Even before the unexpected run to the Champions League final, Liverpool was planning how to keep challenging for titles.

"We can ... outspend other clubs throughout Europe," Liverpool owner John Henry said just before the loss to Real Madrid in May's final.

Henry more than delivered, spending about 170 million pounds ($220 million) on new signings and only generating 12.5 million pounds from departing players. Liverpool even kept English soccer's player of the year, Mohamed Salah, from the grasps of Real Madrid by persuading the Egypt forward to sign a new contract.

Even if the 18-time English champions cannot win the title for the first time since 1990, the lavish outlay means the team has to be more than challenging for the Premier League.

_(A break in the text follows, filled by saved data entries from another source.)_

(** The panel before the selection is settled. *)
Lemma rows_settled sent p :
  panel_ok p -> NoDup sent.*1 ->
  exists p2 os2,
    Panel.updateStates zero tr now sent p =
      (let '(p3, os') := match Panel.selected p2 with Some _ => (p2, []) | None => Panel.select 0 p2 end in
       let '(p4, os'') := Panel.refreshHealth now p3 in (p4, os2 ++ os' ++ os'')) /\
    panel_ok p2 /\ Panel.rendered p2 = Panel.rendered p /\ Panel.filterType p2 = Panel.filterType p /\
    (forall k, is_Some (Store.getById (Panel.store p2) k) <-> k ∈ (Panel.shown zero p sent).*1) /\
    (forall s, s ∈ Panel.shown zero p sent ->
       exists r, Store.getById (Panel.store p2) s.1 = Some r /\ row_of tr p (Panel.store p2) s r) /\
    (Panel.selected p2 = if lost (Panel.shown zero p sent).*1 (rows p) p then None else Panel.selected p) /\
    Panel.show_zero p2 = Panel.show_zero p /\
    os2 = (if lost (Panel.shown zero p sent).*1 (rows p) p then [Panel.SelectionChange] else []).
Proof.
  intros Hp Hnd. unfold Panel.updateStates. cbv zeta.
  set (p0 := Panel.with_states p _). change (Panel.shown zero p0 sent) with (Panel.shown zero p sent).
  set (sh := Panel.shown zero p sent).
  assert (Hp0 : panel_ok p0) by by apply (frame_ok p p0).
  assert (Hsh : NoDup sh.*1).
  { unfold sh, Panel.shown. destruct (default _ _); [done|]. by apply NoDup_filter_names. }
  unfold Ext.each. pose proof (update_rows_ok tr sh p0 [] 0 Hp0 Hsh) as H.
  destruct (Ext.each_go 0 sh (Panel.update_row tr) (p0, [])) as [p1 os1].
  destruct H as (-> & E1 & H1 & J1 & J2 & J3 & J4).
  unfold Store.each, MC.each.
  pose proof (remove_gone_ok sh.*1 (rows p1) p1 [] H1 (so_nodup _ (po_store _ H1)) ltac:(done)) as H.
  change (MC.items (items (Panel.store p1))) with (rows p1).
  destruct (MC.each_go (rows p1) (Panel.remove_gone sh.*1) (p1, [])) as [p2 os2].
  destruct H as (H2 & K1 & K2 & E2 & ->).
  destruct (commitChanges_keeps (Panel.store p2) (so_changed _ (po_store _ H2))) as (C1 & C2 & _).
  set (p2' := Panel.with_store p2 (Store.commitChanges (Panel.store p2))).
  assert (Hp2 : panel_ok p2') by by apply refs_panel_ok.
  assert (Hids : forall k, Store.getById (Panel.store p2') k = Store.getById (Panel.store p2) k).
  { intros k. unfold Store.getById. cbn [Panel.store Panel.with_store p2']. by rewrite (sr_items _ _ C1). }
  assert (Hsel1 : Panel.selected p1 = Panel.selected p) by by rewrite E1.
  assert (Hlost : lost sh.*1 (rows p1) p1 = lost sh.*1 (rows p) p).
  { unfold lost. rewrite Hsel1. destruct (Panel.selected p) as [r|] eqn:Er; [|done].
    destruct (po_selected _ Hp r Er) as [Hr _]. pose proof (row_by_id p r Hp Hr) as Hk.
    apply J2 in Hk. destruct (id_row p1 _ r H1 Hk) as (Hr1 & -> & _).
    by rewrite !(bool_decide_eq_true_2 (r ∈ _)) by done. }
  rewrite Hlost in E2 |- *.
  exists p2', (if lost sh.*1 (rows p) p then [Panel.SelectionChange] else []).
  split; [by destruct (lost _ _ _)|].
  assert (Hr2 : Panel.rendered p2 = Panel.rendered p) by (by rewrite E2, E1).
  assert (Hf2 : Panel.filterType p2 = Panel.filterType p) by (by rewrite E2, E1).
  assert (Hs2 : Panel.selected p2 = if lost sh.*1 (rows p) p then None else Panel.selected p)
    by (by rewrite E2, <- Hsel1).
  assert (Hz2 : Panel.show_zero p2 = Panel.show_zero p) by (by rewrite E2, E1).
  split_and!; [done..| | |done|done|done].
  - intros k. rewrite Hids. split.
    + intros [r Hr]. apply K1 in Hr as [Hr Hk]. apply Hk. by apply (id_row p1 k r H1 Hr).
    + intros Hk. apply list_elem_of_fmap in Hk as (s & -> & Hs).
      destruct (J1 s Hs) as (r & Hr & _). exists r. apply K1. split; [done|]. intros _. by apply list_elem_of_fmap_2.
  - intros s Hs. destruct (J1 s Hs) as (r & Hr & Hrow). exists r. rewrite Hids. split.
    + apply K1. split; [done|]. intros _. by apply list_elem_of_fmap_2.
    + unfold row_of in *. cbn [Panel.store Panel.with_store p2'].
      rewrite !(refs_get _ _ _ _ C1 C2), !K2. exact Hrow.
Qed.
Lemma reopened_fetches_unmade_witness :
  match Create.steps id "/" Create.create (reopened "j1" "j2") with
  | Some (_, os) => fetches os = ["/created/j2"]
  | None => False
  end.
Proof.
  pose proof (reopened_fetches_unmade id "/" "j1" "j2" ltac:(discriminate) ltac:(discriminate)) as H.
  destruct (Create.steps id "/" Create.create (reopened "j1" "j2")) as [[w os]|]; [|exact H].
  destruct H as (-> & _). vm_compute. reflexivity.
Defined.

Reaching the European final masked how Liverpool barely scraped back into the Champions League with a fourth-place finish, 25 points behind champion Manchester City.

Now Liverpool's Boston Red Sox ownership group has even managed to outspend a City side with the financial backing of the emirate of Abu Dhabi. It has required manager Juergen Klopp to compromise on his own principles after pledging to "do it differently" while grumbling about Manchester United's big spending two years ago.

The 72.5 million euros (about $84 million) required to sign Alisson from Roma as a response to blunders in the Champions League final by goalkeeper Loris Karius seems to suggest otherwise. So does the $120 million forked out on central midfielders Fabinho and Naby Keita. Don't forget the $100 million in January to make Virgil van Dijk the world's most expensive defender.